> [Exercise aim]:
From the entries below, work out how many lines contain the string "high"; answer with the number alone.

(Saved entries)

────────────────────────────────────────

(** * Alepha: a shallow embedding of the utility headers and their properties

    The development follows the four source units of the repository:

    - [string_algorithms]  : [parseRange] of string_algorithms.h;
    - [exceptions]         : the exception grades and tags of Exception.h,
                             as a class table with C++ [dynamic_cast];
    - [table_test]         : [TableTest::Cases::operator()] of the test harness;
    - [console]            : the terminal-mode stack and [getScreenSize] of
                             the console helper.

    Every module gives its definitions first and its theorems after them. *)

From Stdlib Require Import ZArith List String Ascii Bool Lia Arith.
From Stdlib Require Import Permutation.
From Stdlib Require DecimalString.
Import ListNotations.

Local Open Scope string_scope.

(* ================================================================== *)
(** * string_algorithms.h : [parseRange]                               *)
(* ================================================================== *)

Module string_algorithms.

Local Open Scope Z_scope.

(** The exceptions that can leave [parseRange]: the [std::runtime_error] it
    throws itself, [boost::bad_lexical_cast] out of [boost::lexical_cast], and
    [std::out_of_range] out of [std::vector::at]. *)
Inductive exception : Type :=
| runtime_error (what : string)
| bad_lexical_cast
| out_of_range.

(** A C++ call returns, throws, or has undefined behaviour (here: the
    overflow of a signed integer). *)
Inductive result (A : Type) : Type :=
| Return (a : A)
| Throw (e : exception)
| Undefined.

Arguments Return {A} a.
Arguments Throw {A} e.
Arguments Undefined {A}.

Definition bind {A B : Type} (m : result A) (k : A -> result B) : result B :=
  match m with
  | Return a => k a
  | Throw e => Throw e
  | Undefined => Undefined
  end.

Notation "x <- m ;; k" := (bind m (fun x => k))
  (at level 61, m at next level, right associativity).

(** An integral type [T]: its width and signedness. *)
Record Integral : Type := { bits : Z; is_signed : bool }.

Definition int : Integral := {| bits := 32; is_signed := true |}.

(** Arithmetic in [T] wraps modulo [2^bits]; a signed [T] is read in two's
    complement. *)
Definition wrap (T : Integral) (z : Z) : Z :=
  let m := 2 ^ bits T in
  if is_signed T then (z + m / 2) mod m - m / 2 else z mod m.

(** [std::vector::at]. *)
Definition at_ {A : Type} (v : list A) (i : nat) : result A :=
  match nth_error v i with
  | Some a => Return a
  | None => Throw out_of_range
  end.

(** [std::string::empty]. *)
Definition empty (s : string) : bool :=
  match s with
  | EmptyString => true
  | String _ _ => false
  end.

(** [std::vector::empty]. *)
Definition vempty {A : Type} (v : list A) : bool :=
  match v with
  | [] => true
  | _ :: _ => false
  end.

(** [std::numeric_limits< T >::max()] of a signed [T]. *)
Definition max_value (T : Integral) : Z := 2 ^ (bits T - 1) - 1.

(** [++value] on a [T].  A [T] narrower than [int] is promoted to [int],
    incremented there and converted back, which wraps (C++20, which line 1 of
    the header asserts); an unsigned [T] wraps.  For a signed [T] of the width
    of [int] or more the increment is done in [T] itself, and at the maximum
    of [T] it overflows: undefined behaviour. *)
Definition overflows (T : Integral) (value : Z) : bool :=
  is_signed T && (bits int <=? bits T) && (max_value T <=? value).

Definition increment (T : Integral) (value : Z) : result Z :=
  if overflows T value then Undefined else Return (wrap T (value + 1)).

(** [std::iota( begin( rv ), end( rv ), value )], that is
    [for( ; first != last; ++first, ++value ) *first= value;]: every slot of
    [rv] is overwritten, and the value is incremented after each store, the
    last one included. *)
Fixpoint iota (T : Integral) (rv : list Z) (value : Z) : result (list Z) :=
  match rv with
  | [] => Return []
  | _ :: rest =>
      next <- increment T value ;;
      rest' <- iota T rest next ;;
      Return (value :: rest')
  end.

Section parseRange.

(** [split] is declared in the header (line 74) and defined elsewhere;
    [boost::lexical_cast< T >] is Boost's.  Both are parameters: [None] is a
    [lexical_cast] that throws. *)
Variable split : string -> ascii -> list string.
Variable T : Integral.
Variable lexical_cast : string -> option Z.

Definition cast (s : string) : result Z :=
  match lexical_cast s with
  | Some z => Return z
  | None => Throw bad_lexical_cast
  end.

(** The message of the [std::runtime_error] of line 86. *)
Definition expected_range : exception :=
  runtime_error "Expected an integer or a range.".

(** Lines 79-98.  [rv{ high - low + 1 }] is a braced initialiser: for an
    integral [T] it selects the [std::initializer_list< T >] constructor, so
    [rv] has ONE element, whose value is [high - low + 1]. *)
Definition parseRange (s : string) : result (list Z) :=
  let tokens := split s "-"%char in
  if vempty tokens || (2 <? List.length tokens)%nat
  then Throw expected_range
  else
    single <- (if (List.length tokens =? 1)%nat then Return true
               else (t0 <- at_ tokens 0 ;; Return (empty t0))) ;;
    if (single : bool) then
      (v <- cast s ;; Return [v])
    else
      t0 <- at_ tokens 0 ;;
      low <- cast t0 ;;
      t0' <- at_ tokens 0 ;;
      high <- cast t0' ;;
      let rv := [wrap T (high - low + 1)] in
      rv' <- iota T rv low ;;
      Return rv'.

End parseRange.

(** ** Concrete stand-ins for the two parameters

    They serve to run [parseRange] on concrete strings; the theorems below
    hold for every [split] and every [lexical_cast]. *)

(** Modelled from the spec: the body of [split] is not part of the sources at
    hand; the spec lists "string splitting" among the string algorithms.  The
    text is cut at every occurrence of [token]; empty fields are kept. *)
Fixpoint split_model (s : string) (token : ascii) : list string :=
  match s with
  | EmptyString => [EmptyString]
  | String c rest =>
      if Ascii.eqb c token then EmptyString :: split_model rest token
      else match split_model rest token with
           | [] => [String c EmptyString]
           | field :: fields => String c field :: fields
           end
  end.

Definition digit (c : ascii) : option Z :=
  let n := Z.of_nat (nat_of_ascii c) in
  if (48 <=? n) && (n <=? 57) then Some (n - 48) else None.

Fixpoint digits (acc : Z) (s : string) : option Z :=
  match s with
  | EmptyString => Some acc
  | String c rest =>
      match digit c with
      | Some d => digits (10 * acc + d) rest
      | None => None
      end
  end.

(** Modelled from the spec: [boost::lexical_cast< T >] on a decimal numeral,
    with an optional sign for a signed [T]; anything else, and a value that
    [T] cannot hold, is a [bad_lexical_cast]. *)
Definition lexical_cast_model (T : Integral) (s : string) : option Z :=
  let in_range z := if Z.eqb (wrap T z) z then Some z else None in
  match s with
  | EmptyString => None
  | String "-"%char (String c rest) =>
      if is_signed T then
        match digits 0 (String c rest) with
        | Some z => in_range (- z)
        | None => None
        end
      else None
  | String c rest =>
      match digits 0 (String c rest) with
      | Some z => in_range z
      | None => None
      end
  end.

(** ** Theorems *)

(** The increment of [std::iota] on a vector of one element: the value is
    stored, and the increment that follows the store is executed too. *)
Lemma iota_one T x value :
  iota T [x] value = if overflows T value then Undefined else Return [value].
Proof.
  simpl. unfold increment. destruct (overflows T value); reflexivity.
Qed.

(** No type as wide as [int] has a maximum as small as [3]. *)
Lemma overflows_3 T : overflows T 3 = false.
Proof.
  unfold overflows, max_value.
  destruct (is_signed T); [|reflexivity].
  destruct (bits int <=? bits T) eqn:E; [|reflexivity].
  apply Z.leb_le in E. simpl in E. simpl.
  apply Z.leb_gt.
  assert (H : 2 ^ 31 <= 2 ^ (bits T - 1)) by (apply Z.pow_le_mono_r; lia).
  change (2 ^ 31) with 2147483648 in H. lia.
Qed.

(** Whatever [split] and [lexical_cast] do, a call of [parseRange] that
    returns hands back exactly one value. *)
Lemma parseRange_singleton split T lexical_cast s rv :
  parseRange split T lexical_cast s = Return rv -> List.length rv = 1%nat.
Proof.
  unfold parseRange.
  set (tokens := split s "-"%char).
  destruct (vempty tokens || (2 <? List.length tokens)%nat); [discriminate|].
  destruct (List.length tokens =? 1)%nat; simpl.
  - unfold cast. destruct (lexical_cast s); simpl; [|discriminate].
    intros H; inversion H; reflexivity.
  - destruct (at_ tokens 0) as [t0|e|]; simpl; [|discriminate|discriminate].
    destruct (empty t0); simpl.
    + unfold cast. destruct (lexical_cast s); simpl; [|discriminate].
      intros H; inversion H; reflexivity.
    + unfold cast. destruct (lexical_cast t0); simpl; [|discriminate].
      unfold increment. destruct (overflows T z); simpl; [discriminate|].
      intros H; inversion H; reflexivity.
Qed.

(** C1 (the code at the failing input).  When [split] cuts "3-7" into "3" and
    "7" and [lexical_cast] reads the two numerals, [parseRange( "3-7" )] returns
    the one-element vector [3], not [3, 4, 5, 6, 7]: [high] is read from
    [tokens.at( 0 )] like [low], and [rv{ ... }] builds a vector of one
    element. *)
Theorem parseRange_3_7 split T lexical_cast :
  split "3-7" "-"%char = ["3"; "7"] ->
  lexical_cast "3" = Some 3 ->
  lexical_cast "7" = Some 7 ->
  parseRange split T lexical_cast "3-7" = Return [3]
  /\ parseRange split T lexical_cast "3-7" <> Return [3; 4; 5; 6; 7].
Proof.
  intros Hs H3 H7.
  assert (E : parseRange split T lexical_cast "3-7" = Return [3]).
  { unfold parseRange. rewrite Hs.
    cbn [vempty List.length Nat.ltb Nat.leb Nat.eqb orb at_ nth_error bind
         empty].
    unfold cast. rewrite H3. cbn [bind]. rewrite iota_one, overflows_3.
    reflexivity. }
  split; [exact E|]. rewrite E. discriminate.
Qed.

Lemma parseRange_3_7_witness :
  parseRange split_model int (lexical_cast_model int) "3-7" = Return [3]
  /\ parseRange split_model int (lexical_cast_model int) "3-7"
     <> Return [3; 4; 5; 6; 7].
Proof.
  apply (parseRange_3_7 split_model int (lexical_cast_model int));
    reflexivity.
Defined.

(** C9.  [parseRange] throws the [std::runtime_error] "Expected an integer or
    a range." exactly when [split] yields no token or more than two. *)
Theorem parseRange_runtime_error_iff split T lexical_cast s :
  parseRange split T lexical_cast s
    = Throw (runtime_error "Expected an integer or a range.")
  <-> (List.length (split s "-"%char) = 0
       \/ 2 < List.length (split s "-"%char))%nat.
Proof.
  unfold parseRange.
  remember (split s "-"%char) as tokens eqn:Etok.
  destruct tokens as [|t0 [|t1 [|t2 rest]]]; simpl.
  - split; [intros _; left; reflexivity | reflexivity].
  - unfold cast. split.
    + destruct (lexical_cast s); simpl; discriminate.
    + intros [H|H]; [discriminate | lia].
  - unfold cast, increment. split.
    + destruct (empty t0); simpl.
      * destruct (lexical_cast s); simpl; discriminate.
      * destruct (lexical_cast t0) as [v|]; simpl; [|discriminate].
        destruct (overflows T v); simpl; discriminate.
    + intros [H|H]; [discriminate | lia].
  - split; [intros _; right; lia | reflexivity].
Qed.

(** ** Further properties of [parseRange] *)

(** With two tokens of which the first is not empty, the first token is read
    (twice) and the second is not. *)
Lemma parseRange_two_tokens split T lexical_cast s t0 t1 :
  split s "-"%char = [t0; t1] ->
  empty t0 = false ->
  parseRange split T lexical_cast s
  = match lexical_cast t0 with
    | Some v => if overflows T v then Undefined else Return [v]
    | None => Throw bad_lexical_cast
    end.
Proof.
  intros Hs He. unfold parseRange. rewrite Hs. simpl. rewrite He. simpl.
  unfold cast, increment. destruct (lexical_cast t0) as [v|]; simpl;
    [|reflexivity].
  destruct (overflows T v); reflexivity.
Qed.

────────────────────────────────────────

> [Answer space]:
5